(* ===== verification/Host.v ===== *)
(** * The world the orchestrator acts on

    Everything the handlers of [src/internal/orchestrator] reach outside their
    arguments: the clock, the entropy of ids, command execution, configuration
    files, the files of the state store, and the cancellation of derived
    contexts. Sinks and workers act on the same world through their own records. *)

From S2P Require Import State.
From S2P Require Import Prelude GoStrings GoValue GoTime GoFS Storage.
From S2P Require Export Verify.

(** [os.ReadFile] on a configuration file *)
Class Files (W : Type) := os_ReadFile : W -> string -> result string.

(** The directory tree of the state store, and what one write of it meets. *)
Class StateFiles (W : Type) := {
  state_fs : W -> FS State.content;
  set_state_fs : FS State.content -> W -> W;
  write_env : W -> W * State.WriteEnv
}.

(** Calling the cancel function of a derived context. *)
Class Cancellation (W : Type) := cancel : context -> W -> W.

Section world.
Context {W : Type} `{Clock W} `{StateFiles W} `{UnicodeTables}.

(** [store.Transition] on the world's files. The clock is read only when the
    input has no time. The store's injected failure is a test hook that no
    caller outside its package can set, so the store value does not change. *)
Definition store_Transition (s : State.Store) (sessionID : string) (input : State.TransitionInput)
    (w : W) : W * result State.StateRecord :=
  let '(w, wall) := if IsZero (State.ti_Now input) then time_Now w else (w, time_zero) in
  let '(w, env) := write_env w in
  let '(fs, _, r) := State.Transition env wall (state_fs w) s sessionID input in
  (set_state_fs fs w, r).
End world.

==============================

-- Work item --
Would you set down all of the entries again, word for word?

-- Result for this exercise --
(* ===== verification/Host.v ===== *)
(** * The world the orchestrator acts on

    Everything the handlers of [src/internal/orchestrator] reach outside their
    arguments: the clock, the entropy of ids, command execution, configuration
    files, the files of the state store, and the cancellation of derived
    contexts. Sinks and workers act on the same world through their own records. *)

From S2P Require Import State.
From S2P Require Import Prelude GoStrings GoValue GoTime GoFS Storage.
From S2P Require Export Verify.

(** [os.ReadFile] on a configuration file *)
Class Files (W : Type) := os_ReadFile : W -> string -> result string.

(** The directory tree of the state store, and what one write of it meets. *)
Class StateFiles (W : Type) := {
  state_fs : W -> FS State.content;
  set_state_fs : FS State.content -> W -> W;
  write_env : W -> W * State.WriteEnv
}.

(** Calling the cancel function of a derived context. *)
Class Cancellation (W : Type) := cancel : context -> W -> W.

Section world.
Context {W : Type} `{Clock W} `{StateFiles W} `{UnicodeTables}.

(** [store.Transition] on the world's files. The clock is read only when the
    input has no time. The store's injected failure is a test hook that no
    caller outside its package can set, so the store value does not change. *)
Definition store_Transition (s : State.Store) (sessionID : string) (input : State.TransitionInput)
    (w : W) : W * result State.StateRecord :=
  let '(w, wall) := if IsZero (State.ti_Now input) then time_Now w else (w, time_zero) in
  let '(w, env) := write_env w in
  let '(fs, _, r) := State.Transition env wall (state_fs w) s sessionID input in
  (set_state_fs fs w, r).
End world.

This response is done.